### Problem requirements:
Of the lines listed below, return exactly those that run from the line containing "Definition SetVersion (major" through the line containing "(** ** DataStructure/Buffer/CircularBuffer.h: fixed-size", both included.

• • • • •

(** * Bricks: bit-packed version, ring buffer, cached buffer and the dynamic
    state machine, embedded from the C++ sources and checked against the
    repository's specification. *)

From Stdlib Require Import ZArith Lia Bool String.
From stdpp Require Import base option list numbers.

Local Open Scope Z_scope.

(** ** Fixed-width unsigned integers

    The sources compute on [uint8_t], [uint16_t], [uint32_t] and [size_t].
    They are embedded as [Z] with the wrap-around written out. *)

Definition u8 (x : Z) : Z := x mod 2 ^ 8.
Definition u16 (x : Z) : Z := x mod 2 ^ 16.
Definition u32 (x : Z) : Z := x mod 2 ^ 32.
Definition u64 (x : Z) : Z := x mod 2 ^ 64.

(** ** Version.h: 6/10/16-bit packed version number *)

Module version.

Definition MajorBits : Z := 6.
Definition MinorBits : Z := 10.
Definition PatchBits : Z := 16.

Definition MajorMask : Z := u32 (u32 (Z.shiftl 1 MajorBits) - 1).
Definition MinorMask : Z := u32 (u32 (Z.shiftl 1 MinorBits) - 1).
Definition PatchMask : Z := u32 (u32 (Z.shiftl 1 PatchBits) - 1).

Definition MajorShift : Z := 26.
Definition MinorShift : Z := 16.
Definition PatchShift : Z := 0.

End version.

Definition GetMajor (v : Z) : Z :=
  u8 (Z.land (Z.shiftr v version.MajorShift) version.MajorMask).

Definition GetMinor (v : Z) : Z :=
  u16 (Z.land (Z.shiftr v version.MinorShift) version.MinorMask).

Definition GetPatch (v : Z) : Z :=
  u16 (Z.land v version.PatchMask).

(** The three [assert]s of [SetVersion]; a failed assertion aborts, which is
    the [None] result. *)
Definition SetVersion (major minor patch : Z) : option Z :=
  if negb (major <=? version.MajorMask) then None
  else if negb (minor <=? version.MinorMask) then None
  else if negb (patch <=? version.PatchMask) then None
  else Some (Z.lor
               (Z.lor (u32 (Z.shiftl (u32 major) version.MajorShift))
                      (u32 (Z.shiftl (u32 minor) version.MinorShift)))
               (Z.land (u32 patch) version.PatchMask)).


(** ** DataStructure/Buffer/CircularBuffer.h: fixed-size ring buffer

    [std::array<T, BuffSize>] is a list of [BuffSize] slots; the three
    [uint32_t] members are [Z] with the 32-bit wrap-around written out. *)

Record CircularBuffer (T : Type) : Type := mkCircularBuffer {
  m_Buffer : list T;
  m_Head : Z;
  m_Tail : Z;
  m_Size : Z
}.

Arguments mkCircularBuffer {T} _ _ _ _.
Arguments m_Buffer {T} _.
Arguments m_Head {T} _.
Arguments m_Tail {T} _.
Arguments m_Size {T} _.

Section CircularBufferOps.

Context {T : Type} `{Inhabited T}.
Variable BuffSize : Z.

Definition Advance (Pos Amount : Z) : Z := u32 (Pos + Amount) mod BuffSize.

(** A default-constructed buffer: indices zero, slots holding whatever the
    element type default-initialises to. *)
Definition EmptyCircularBuffer : CircularBuffer T :=
  mkCircularBuffer (replicate (Z.to_nat BuffSize) inhabitant) 0 0 0.

Definition Queue (Item : T) (b : CircularBuffer T) : bool * CircularBuffer T :=
  if m_Size b =? BuffSize then (false, b)
  else (true,
        mkCircularBuffer (<[Z.to_nat (m_Tail b) := Item]> (m_Buffer b))
                         (m_Head b)
                         (Advance (m_Tail b) 1)
                         (u32 (m_Size b + 1))).

Definition Dequeue (b : CircularBuffer T) : option T * CircularBuffer T :=
  if m_Size b =? 0 then (None, b)
  else (Some (m_Buffer b !!! Z.to_nat (m_Head b)),
        mkCircularBuffer (m_Buffer b)
                         (Advance (m_Head b) 1)
                         (m_Tail b)
                         (u32 (m_Size b - 1))).

Definition Peek (b : CircularBuffer T) : option T :=
  if m_Size b =? 0 then None else Some (m_Buffer b !!! Z.to_nat (m_Head b)).

Definition Empty (b : CircularBuffer T) : bool := m_Size b =? 0.
Definition Size (b : CircularBuffer T) : Z := m_Size b.
Definition MaxCapacity (b : CircularBuffer T) : Z := BuffSize.

(** Abstraction: the pending items, oldest first, read off the ring from
    [m_Head] for [m_Size] slots. *)
Fixpoint contents_from (buf : list T) (pos : Z) (n : nat) : list T :=
  match n with
  | O => []
  | S k => (buf !!! Z.to_nat pos) :: contents_from buf (Advance pos 1) k
  end.

Definition contents (b : CircularBuffer T) : list T :=
  contents_from (m_Buffer b) (m_Head b) (Z.to_nat (m_Size b)).

(** Representation invariant of the ring. *)
Definition cb_wf (b : CircularBuffer T) : Prop :=
  length (m_Buffer b) = Z.to_nat BuffSize /\
  0 <= m_Head b < BuffSize /\
  0 <= m_Size b <= BuffSize /\
  m_Tail b = (m_Head b + m_Size b) mod BuffSize.

End CircularBufferOps.

(** ** DataStructure/StateMachine/StateMachine.h: the dynamic state machine

    A [StateType*] is a [Handle]: [None] is [nullptr], [Some s] points to the
    state object number [s]. *)

Definition Handle : Type := option nat.

Inductive StateMachineStatus : Type := Running | Halt.

(** *** Ownership policies *)

Class IStatePolicy (P : Type) : Type := {
  SetState : Handle -> P -> Handle * P;
  Get : P -> Handle;
  Clear : P -> P;
  EmptyPolicy : P
}.

Record NonOwningPolicy : Type := mkNonOwning { raw_Storage : Handle }.

#[export] Instance NonOwning_IStatePolicy : IStatePolicy NonOwningPolicy := {|
  SetState NewState _ :=
    let p := mkNonOwning NewState in (raw_Storage p, p);
  Get p := raw_Storage p;
  Clear _ := mkNonOwning None;
  EmptyPolicy := mkNonOwning None
|}.

(** [std::unique_ptr]: replacing or resetting the slot deletes the object it
    held; [deleted] records those deletions in order.  (A virtual call
    through a pointer to a deleted object is undefined in C++.  The
    operations of this section are written once for every policy and do not
    look at [deleted]; [OwningMachine] below is the machine over this
    policy with the object lifetimes checked.) *)
Record OwningPolicy : Type := mkOwning {
  Storage : Handle;
  deleted : list nat
}.

Definition unique_ptr_reset (NewState : Handle) (p : OwningPolicy) : OwningPolicy :=
  match Storage p with
  | Some old => mkOwning NewState (deleted p ++ [old])
  | None => mkOwning NewState (deleted p)
  end.

#[export] Instance Owning_IStatePolicy : IStatePolicy OwningPolicy := {|
  SetState NewState p :=
    let p' := unique_ptr_reset NewState p in (Storage p', p');
  Get p := Storage p;
  Clear p := unique_ptr_reset None p;
  EmptyPolicy := mkOwning None []
|}.

(** What the machine relies on from a policy. *)
Class StatePolicyLaws (P : Type) `{IStatePolicy P} : Prop := {
  SetState_returns : forall h p, (SetState h p).1 = h;
  Get_SetState : forall h p, Get (SetState h p).2 = h;
  Get_Clear : forall p, Get (Clear p) = None;
  Get_EmptyPolicy : Get EmptyPolicy = None
}.

(** *** States and their callbacks

    [IDynamicState] is an interface: what [OnEnter], [OnExit] and [Update] do
    is up to the implementing class, and a callback may call back into the
    machine that is running it.  A callback is a [Script]: steps on the state
    objects' own data (of type [U]) and calls of the machine's public
    operations, each continuing with the value the call returned. *)

Section StateMachine.

Context {Input ReturnType U : Type}.

Inductive Script (R : Type) : Type :=
| Ret (r : R)
| Member (f : U -> U) (k : U -> Script R)
| CallRun (In : Input) (k : option ReturnType -> Script R)
| CallEnterState (pState : Handle) (k : Handle -> Script R)
| CallEnterStateImmediate (pState : Handle) (k : Handle -> Script R)
| CallGetFSM_State (k : StateMachineStatus -> Script R).

Arguments Ret {R} _.
Arguments Member {R} _ _.
Arguments CallRun {R} _ _.
Arguments CallEnterState {R} _ _.
Arguments CallEnterStateImmediate {R} _ _.
Arguments CallGetFSM_State {R} _.

Record IDynamicState : Type := mkState {
  OnEnter : Script unit;
  OnExit : Script unit;
  Update : Input -> Script (ReturnType * Handle)
}.

(** A script that never calls the machine: its result on the objects' data. *)
Fixpoint run_member {R} (s : Script R) (u : U) : option (R * U) :=
  match s with
  | Ret r => Some (r, u)
  | Member f k => run_member (k (f u)) (f u)
  | _ => None
  end.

• • • • •

### Answer box:
Definition SetVersion (major minor patch : Z) : option Z :=
  if negb (major <=? version.MajorMask) then None
  else if negb (minor <=? version.MinorMask) then None
  else if negb (patch <=? version.PatchMask) then None
  else Some (Z.lor
               (Z.lor (u32 (Z.shiftl (u32 major) version.MajorShift))
                      (u32 (Z.shiftl (u32 minor) version.MinorShift)))
               (Z.land (u32 patch) version.PatchMask)).


(** ** DataStructure/Buffer/CircularBuffer.h: fixed-size ring buffer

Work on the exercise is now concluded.